ECRI’s Furman thinks there will come a day when patients will be able to conduct their own ultrasound exams at home, much like home blood pressure monitoring.

“We’re going to get to a point where you don't necessarily need the expert to do the study,” he said. “The patient or their spouse can actually do the scan and be guided and AI can help to correct and collect the right data and images and transmit them.”

The role of POCUS
The technology that will make this possible is point-of-care ultrasound (POCUS). Philips Healthcare’s Lumify and Butterfly Network’s Butterfly iQ ultrasounds are a couple of the offerings on the market today.

The probe can be plugged into a smartphone to capture images and cloud-based technologies can then transmit the images to the physician.

Philips partnered with Innovative Imaging Technologies in 2018 to pair Lumify with the company’s Reacts collaboration platform to create an integrated tele-ultrasound solution. It allows for two-way audio-visual calls with live ultrasound streaming.

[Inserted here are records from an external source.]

(** An object answers for itself. *)
Lemma answers_refl o : answers_with o o.
Proof. split; [done|]. split; [done|]. split; [done|]. destruct o as [cr|?|?]; [|done|done]. by exists cr. Qed.

#[export] Instance server0_laws : ApiServerLaws server.
Proof.
  split.
  - apply _.
  - intros c c' k Hop. specialize (Hop k). unfold same_at. cbn.
    destruct (c !! k) as [x|], (c' !! k) as [x'|]; try done. destruct Hop as (Hd & Hl & Ha & _). cbn. by rewrite Hd, Hl, Ha.
  - intros ctx cr owner c o1 c1 _ HP. cbn [client_Patch client1] in HP.
    pose proof (patch0_applied cr owner c) as Hssa. destruct (patch0 cr owner c) as [new c2]. injection HP as <- <-.
    exists c, c2, new. split; [reflexivity|]. split; [done|]. split; [reflexivity|apply answers_refl].
  - intros ctx cr owner c err o1 c1 _ HP. cbn [client_Patch client1] in HP. by destruct (patch0 cr owner c).
  - intros ctx ns n into c err o c1 HG. cbn [client_Get client1] in HG. exists c. split; [reflexivity|].
    destruct (stored c (kind_of into, ns, n)) as [s|] eqn:Es; injection HG as <- <- <-;
      (split; [reflexivity|]); intros; try done. exists s. split; [done|apply answers_refl].
  - intros ctx ol ns c r c1 [= _ <-]. reflexivity.
  - intros s c. reflexivity.
Qed.

(** *** A program on this server *)

#[local] Instance tables1 : UnicodeTables := plain_tables.
#[local] Instance library1 : K8sLibrary unit := StartupSample.library0.
#[local] Instance uuid1 : UUID := HttpxSample.uuid0.
#[local] Existing Instance PublicSample.limiter0.
#[local] Existing Instance PublicSample.otel0.
#[local] Existing Instance PublicSample.otel0_laws.

Definition cfg1 : Config.Config := StartupSample.cfg0.

Definition handler1 : Handler server Z :=
  match wire cfg1 with Ret (Ok h) => h | _ => fun _ _ => mret tt end.

Lemma wire1 : wire cfg1 = Ret (Ok handler1).
Proof.
  assert (match wire (C:=server) (L:=Z) cfg1 with Ret (Ok _) => true | _ => false end = true) as H
    by (vm_compute; reflexivity).
  unfold handler1. by destruct (wire cfg1) as [[h|]|].
Qed.

(** The ticket of [PublicSample] delivered to a cluster, at a time of day. *)
Definition world1 (c : server) (t : Z) : world server Z :=
  start_world c (fun n => T0 + t + Z.of_nat n) [PublicSample.request0].

Definition deliver (c : server) (t : Z) : world server Z := (handler1 RWConn 0%nat (world1 c t)).2.

(** The first delivery, and one a minute later. *)
Definition c1 : server := w_cluster (deliver ∅ 0).
Definition c2 : server := w_cluster (deliver c1 (60 * Second)).

Lemma deliver_serves c t status :
  (let '(o, w) := handler1 RWConn 0%nat (world1 c t) in (o, c_status (w_conn w))) = (Ret tt, Some status) ->
  serves_at handler1 PublicSample.request0 c status (w_cluster (deliver c t)).
Proof.
  unfold deliver. destruct (handler1 RWConn 0%nat (world1 c t)) as [o w'] eqn:E. intros [= -> Hs].
  exact (serves_at_run handler1 PublicSample.request0 0%nat (world1 c t) w' status eq_refl (conj eq_refl eq_refl) E Hs).
Qed.

(** Nobody reconciles the mapping, so both deliveries time out. *)
Lemma delivered1 : serves_at handler1 PublicSample.request0 ∅ 504 c1.
Proof. apply deliver_serves. vm_compute. reflexivity. Qed.

Lemma delivered2 : serves_at handler1 PublicSample.request0 c1 504 c2.
Proof. apply deliver_serves. vm_compute. reflexivity. Qed.

Definition key1 : key := mapping_key "wiz-operator" "jsm-sec-1".

Definition applied_at (c : server) : option string :=
  stored c key1 ≫= fun o => GetAnnotations o !! AnnotationApplied.

(** They stamped different times. *)
Example stamps_differ : (applied_at c1, applied_at c2) = (Some "2023-11-14T22:13:20Z", Some "2023-11-14T22:14:20Z").
Proof. vm_compute. reflexivity. Qed.


Lemma history1 : history handler1 ∅ [(PublicSample.request0, 504); (PublicSample.request0, 504)] c2.
Proof.
  apply (history_served _ _ [(PublicSample.request0, 504)] _ _ c1); [|exact delivered2].
  apply (history_served _ _ [] _ _ ∅); [constructor|exact delivered1].
Qed.

Lemma history_refines_witness :
  exists ws, Forall2 (wrote (C:=server) (L:=Z) cfg1) [(PublicSample.request0, 504); (PublicSample.request0, 504)] ws
    /\ spec_at c2 key1 = replay ws (fun _ => None) key1.
Proof.
  destruct (history_refines ConfigSample.minimal_env cfg1 handler1 StartupSample.Load_cfg0 wire1 ∅
              [(PublicSample.request0, 504); (PublicSample.request0, 504)] c2 history1) as (ws & Hw & Hs & _).
  exists ws. split; [exact Hw|]. rewrite Hs. reflexivity.
Defined.

(** *** A mapping the operator has reconciled *)

Definition jsm1 : @Jsm.Config server unit :=
  Jsm.mkConfig "Approved" "cf_group" "cf_role" "cf_project" "idp-1" "wiz"
    (Jsm.mkSignatureConfig "topsecret" "X-Webhook-Signature" "X-Webhook-Timestamp" (5 * Minute) None) true.

Definition executor1 : @Executor server unit := NewExecutor true true (mkExecutorConfig "" (20 * Second) None).

Definition payload1 : Payload :=
  match Decode (Encode (jsm_body "SEC-1" "Approved" [])) with
  | Ok p => p
  | Err _ => zeroPayload
  end.

Definition ticket1 : SAMLGroupMapping := ticket_cr jsm1 payload1 "team-a" "reader" "p1".

Definition ready1 : SAMLGroupMapping :=
  mkSAMLGroupMapping (sgm_TypeMeta ticket1) (mkObjectMeta "jsm-sec-1" "wiz" 3 ∅ ∅) (sgm_Spec ticket1)
    (mkSAMLGroupMappingStatus 3 [mkCondition "Ready" "True" "" ""]).

Definition world2 : world server unit :=
  start_world {[ cr_key ready1 := mkCell (ObjSAMLGroupMapping ready1) ∅ ∅ ]} (fun n => T0 + Z.of_nat n) [].

Lemma keeps_ready1 : keeps_ready (C:=server).
Proof.
  intros c c' k cr cr' Hop Hs Hs' Hr. specialize (Hop k). cbn in Hs, Hs'.
  destruct (c !! k) as [x|], (c' !! k) as [x'|]; try done. injection Hs as Hs. injection Hs' as Hs'.
  by apply (proj2 (proj2 (proj2 Hop)) cr cr').
Qed.

Lemma available1 : available (C:=server).
Proof.
  split; [intros ctx cr owner c; cbn; by destruct (patch0 cr owner c)|].
  intros ctx ns n o c [s Hs]. cbn [client_Get client1]. by rewrite Hs.
Qed.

The user can get guidance from remote experts by using the front-facing camera on the smartphone to show the position of the probe. The expert can view the live ultrasound image and probe position simultaneously.

“We know that increased access to care is a critical need in many areas around the world,” said Dr. Yanick Beaulieu, cardiologist-intensivist and medical officer for precision diagnosis at Philips. “Connected and integrated solutions have the ability to reduce the cost of care without sacrificing quality of care.”

This technology has migrated to Philips cart-based systems with Collaboration Live, where it came in handy in New Mexico since there are many rural areas in the state. Dr. Michael S. Ruma, maternal-fetal medicine specialist at Perinatal Associates of New Mexico, has used Collaboration Live throughout the pandemic.